Saved entries
★ ★ ★ ★

(** * The XMake C/C++ custom configuration provider

    A shallow embedding of [src/cpp_custom_configuration_provider.ts]:
    the argument classifier ([isMSVC], [findIncludePaths], [findDefines],
    [findCompilerPath], [findCompiler], [findCompilerArgs]), the resolvers
    ([findStandard], [findIntelliSenseMode]), the fold step
    ([pushIfNotExist]) and the provider object with its queries and its
    rebuild entry point ([updateCompileCommands]).

    Strings are [string] (code units; every prefix the code tests is
    ASCII, so [substring] offsets agree with JavaScript's).  The compile
    commands come out of [JSON.parse] and are typed [any]: they are
    modelled as [json] values and every operation the code applies to them
    is given its dynamic meaning, a [TypeError] included.  JavaScript [Map]s
    keyed by strings are [gmap string _]. *)

From Stdlib Require Import ZArith Ascii String.
From stdpp Require Import base option list strings gmap fin_maps.

Local Open Scope string_scope.
Local Open Scope list_scope.

(** ** JavaScript values and completions *)

(** What [JSON.parse] produces.  The code never looks into a number, which
    is kept as an integer.  A JavaScript value that may be [undefined] is
    an [option json], [None] being [undefined]. *)
#[local] Unset Elimination Schemes.
Inductive json : Type :=
| JNull
| JBool (b : bool)
| JNum (n : Z)
| JStr (s : string)
| JArr (elems : list json)
| JObj (members : list (string * json)).
#[local] Set Elimination Schemes.

Inductive exn : Type := TypeError.

(** The outcome of evaluating an expression: a value, or a thrown error. *)
Inductive completion (A : Type) : Type :=
| Normal (a : A)
| Throw (e : exn).
Arguments Normal {A} a.
Arguments Throw {A} e.

#[global] Instance completion_ret : MRet completion := @Normal.
#[global] Instance completion_bind : MBind completion :=
  fun A B f m => match m with Normal a => f a | Throw e => Throw e end.

Definition typeof (v : option json) : string :=
  match v with
  | None => "undefined"
  | Some JNull => "object"
  | Some (JBool _) => "boolean"
  | Some (JNum _) => "number"
  | Some (JStr _) => "string"
  | Some (JArr _) => "object"
  | Some (JObj _) => "object"
  end.

(** Own property of a parsed object; [JSON.parse] keeps the last of
    several members with one name. *)
Definition member (k : string) (members : list (string * json)) : option json :=
  fold_left (fun acc kv => if String.eqb (fst kv) k then Some (snd kv) else acc)
            members None.

(** [v.k] for a name [k] that no prototype defines ([directory], [file],
    [arguments]): a [TypeError] on [null], the member on an object,
    [undefined] on everything else. *)
Definition getProp (v : json) (k : string) : completion (option json) :=
  match v with
  | JNull => Throw TypeError
  | JObj members => Normal (member k members)
  | _ => Normal None
  end.

(** [v[1]]. *)
Definition index1 (v : option json) : completion (option json) :=
  match v with
  | None | Some JNull => Throw TypeError
  | Some (JArr elems) => Normal (elems !! 1%nat)
  | Some (JObj members) => Normal (member "1" members)
  | Some (JStr s) =>
      Normal (match String.get 1 s with
              | Some c => Some (JStr (String c EmptyString))
              | None => None
              end)
  | Some _ => Normal None
  end.

(** [s.substring(n)]. *)
Fixpoint substring_from (n : nat) (s : string) : string :=
  match n, s with
  | O, _ => s
  | S n', String _ s' => substring_from n' s'
  | S _, EmptyString => EmptyString
  end.

(** [s.startsWith(p)]. *)
Definition startsWith (s p : string) : bool := String.prefix p s.

Definition lowerAscii (c : ascii) : ascii :=
  let n := nat_of_ascii c in
  if (65 <=? n)%nat && (n <=? 90)%nat then ascii_of_nat (n + 32) else c.

(** [s.toLowerCase()] on the letters A to Z.  The code compares the result
    with [cl] and with the names of the mode table only, and no character
    beyond ASCII lowercases to a letter of these. *)
Fixpoint toLowerCase (s : string) : string :=
  match s with
  | EmptyString => EmptyString
  | String c s' => String (lowerAscii c) (toLowerCase s')
  end.

(** [arg.startsWith(p)] on an element of unknown type: only strings have
    the method. *)
Definition js_startsWith (arg : json) (p : string) : completion bool :=
  match arg with
  | JStr s => Normal (startsWith s p)
  | _ => Throw TypeError
  end.

(** [arg.substring(n)]. *)
Definition js_substring (arg : json) (n : nat) : completion string :=
  match arg with
  | JStr s => Normal (substring_from n s)
  | _ => Throw TypeError
  end.

(** The string a value is.  [filter] returns elements of the array
    themselves; an element a [startsWith] callback kept is a string, so the
    kept ones are given as strings. *)
Definition str (v : json) : string :=
  match v with JStr s => s | _ => "" end.

Fixpoint filterM {A} (cb : A -> completion bool) (l : list A) : completion (list A) :=
  match l with
  | [] => Normal []
  | x :: l' =>
      b ← cb x;
      r ← filterM cb l';
      Normal (if b : bool then x :: r else r)
  end.

Fixpoint mapM {A B} (cb : A -> completion B) (l : list A) : completion (list B) :=
  match l with
  | [] => Normal []
  | x :: l' => y ← cb x; r ← mapM cb l'; Normal (y :: r)
  end.

Fixpoint findM {A} (cb : A -> completion bool) (l : list A) : completion (option A) :=
  match l with
  | [] => Normal None
  | x :: l' => b ← cb x; if b : bool then Normal (Some x) else findM cb l'
  end.

(** [args.filter(cb)]: only arrays have the method. *)
Definition js_filter (args : option json) (cb : json -> completion bool)
  : completion (list json) :=
  match args with
  | Some (JArr elems) => filterM cb elems
  | _ => Throw TypeError
  end.

(** [args.find(cb)]. *)
Definition js_find (args : option json) (cb : json -> completion bool)
  : completion (option json) :=
  match args with
  | Some (JArr elems) => findM cb elems
  | _ => Throw TypeError
  end.

(** ** The host: Node's [path] module, VS Code's [Uri], [JSON.stringify] *)

Class Host : Type := {
  (** [path.basename(p)], [path.isAbsolute(p)], [path.join(a, b)],
      [path.relative(from, to)] on strings *)
  path_basename : string -> string;
  path_isAbsolute : string -> bool;
  path_join : string -> string -> string;
  path_relative : string -> string -> string;
  (** [Uri.file(p).fsPath] *)
  Uri_file_fsPath : string -> string;
  JSON_stringify : json -> string
}.

(** The standard switch of [findStandard]. *)
Definition standardSwitch (std : string) : string :=
  if String.eqb std "c89" then "c89"
  else if String.eqb std "c99" then "c99"
  else if String.eqb std "c11" then "c11"
  else if String.eqb std "c17" then "c17"
  else if String.eqb std "c++98" then "c++98"
  else if String.eqb std "c++03" then "c++03"
  else if String.eqb std "c++11" then "c++11"
  else if String.eqb std "c++14" then "c++14"
  else if String.eqb std "c++17" then "c++17"
  else if String.eqb std "c++20" then "c++20"
  else if String.eqb std "gnu89" then "gnu89"
  else if String.eqb std "gnu99" then "gnu99"
  else if String.eqb std "gnu11" then "gnu11"
  else if String.eqb std "gnu17" then "gnu17"
  else if String.eqb std "gnu++98" then "gnu++98"
  else if String.eqb std "gnu++03" then "gnu++03"
  else if String.eqb std "gnu++11" then "gnu++11"
  else if String.eqb std "gnu++14" then "gnu++14"
  else if String.eqb std "gnu++17" then "gnu++17"
  else if String.eqb std "gnu++20" then "gnu++20"
  else "c++20".

(** The mode switch of [findIntelliSenseMode]. *)
Definition modeSwitch (comp_arch : string) : string :=
  if String.eqb comp_arch "msvc-x86" then "msvc-x86"
  else if String.eqb comp_arch "msvc-x64" then "msvc-x64"
  else if String.eqb comp_arch "msvc-arm" then "msvc-arm"
  else if String.eqb comp_arch "msvc-arm64" then "msvc-arm64"
  else if String.eqb comp_arch "gcc-x86" then "gcc-x86"
  else if String.eqb comp_arch "gcc-x64" then "gcc-x64"
  else if String.eqb comp_arch "gcc-arm" then "gcc-arm"
  else if String.eqb comp_arch "gcc-arm64" then "gcc-arm64"
  else if String.eqb comp_arch "clang-x86" then "clang-x86"
  else if String.eqb comp_arch "clang-x64" then "clang-x64"
  else if String.eqb comp_arch "clang-arm" then "clang-arm"
  else if String.eqb comp_arch "clang-arm64" then "clang-arm64"
  else "msvc-x86".

(** [pushIfNotExist(to, from)].  [to] is what [Map.get] returned: an array
    or [undefined]; the array is changed in place, which the caller of this
    model writes back.  On [undefined] the first [to.indexOf] throws. *)
Fixpoint pushIfNotExist (to : option (list string)) (from : list string)
  : completion (option (list string)) :=
  match from with
  | [] => Normal to
  | incoming :: from' =>
      match to with
      | None => Throw TypeError
      | Some arr =>
          if bool_decide (incoming ∈ arr)
          then pushIfNotExist (Some arr) from'
          else pushIfNotExist (Some (arr ++ [incoming])) from'
      end
  end.

Section Classifier.
Context `{Host}.

(** [path.basename(x)] validates that its argument is a string. *)
Definition basename_of (x : option json) : completion string :=
  match x with
  | Some (JStr s) => Normal (path_basename s)
  | _ => Throw TypeError
  end.

Definition isMSVC (args : option json) : completion bool :=
  a1 ← index1 args;
  b ← basename_of a1;
  Normal (String.eqb (toLowerCase b) "cl").

Definition findIncludePaths (dir : string) (args : option json)
  : completion (list string) :=
  msvc ← isMSVC args;
  let includeOptionPrefix := if msvc : bool then "/I" else "-I" in
  kept ← js_filter args (fun arg => js_startsWith arg includeOptionPrefix);
  mapM (fun inc =>
          includePath ← js_substring inc 2;
          Normal (if path_isAbsolute includePath then includePath
                  else path_join dir includePath)) kept.

Definition findDefines (args : option json) : completion (list string) :=
  msvc ← isMSVC args;
  let defineOptionPrefix := if msvc : bool then "/D" else "-D" in
  kept ← js_filter args (fun arg => js_startsWith arg defineOptionPrefix);
  mapM (fun def => js_substring def 2) kept.

Definition findCompilerPath (args : option json) : completion (option json) :=
  index1 args.

Definition findCompiler (args : option json) : completion string :=
  a1 ← index1 args;
  b ← basename_of a1;
  Normal (toLowerCase b).

Definition findCompilerArgs (args : option json) : completion (list string) :=
  msvc ← isMSVC args;
  let optionPrefix := if msvc : bool then "/" else "-" in
  kept ← js_filter args (fun arg =>
    b0 ← js_startsWith arg optionPrefix;
    if negb b0 then Normal false else
    b1 ← js_startsWith arg (optionPrefix +:+ "I");
    if b1 : bool then Normal false else
    b2 ← js_startsWith arg (optionPrefix +:+ "D");
    if b2 : bool then Normal false else
    b3 ← js_startsWith arg (optionPrefix +:+ "o");
    if b3 : bool then Normal false else
    b4 ← js_startsWith arg (optionPrefix +:+ "std");
    Normal (negb b4));
  Normal (map str kept).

★ ★ ★ ★

Work instructions =
Determine the number of lines in the entries that contain the word "None". Give that number and nothing more.

Response to this exercise =
9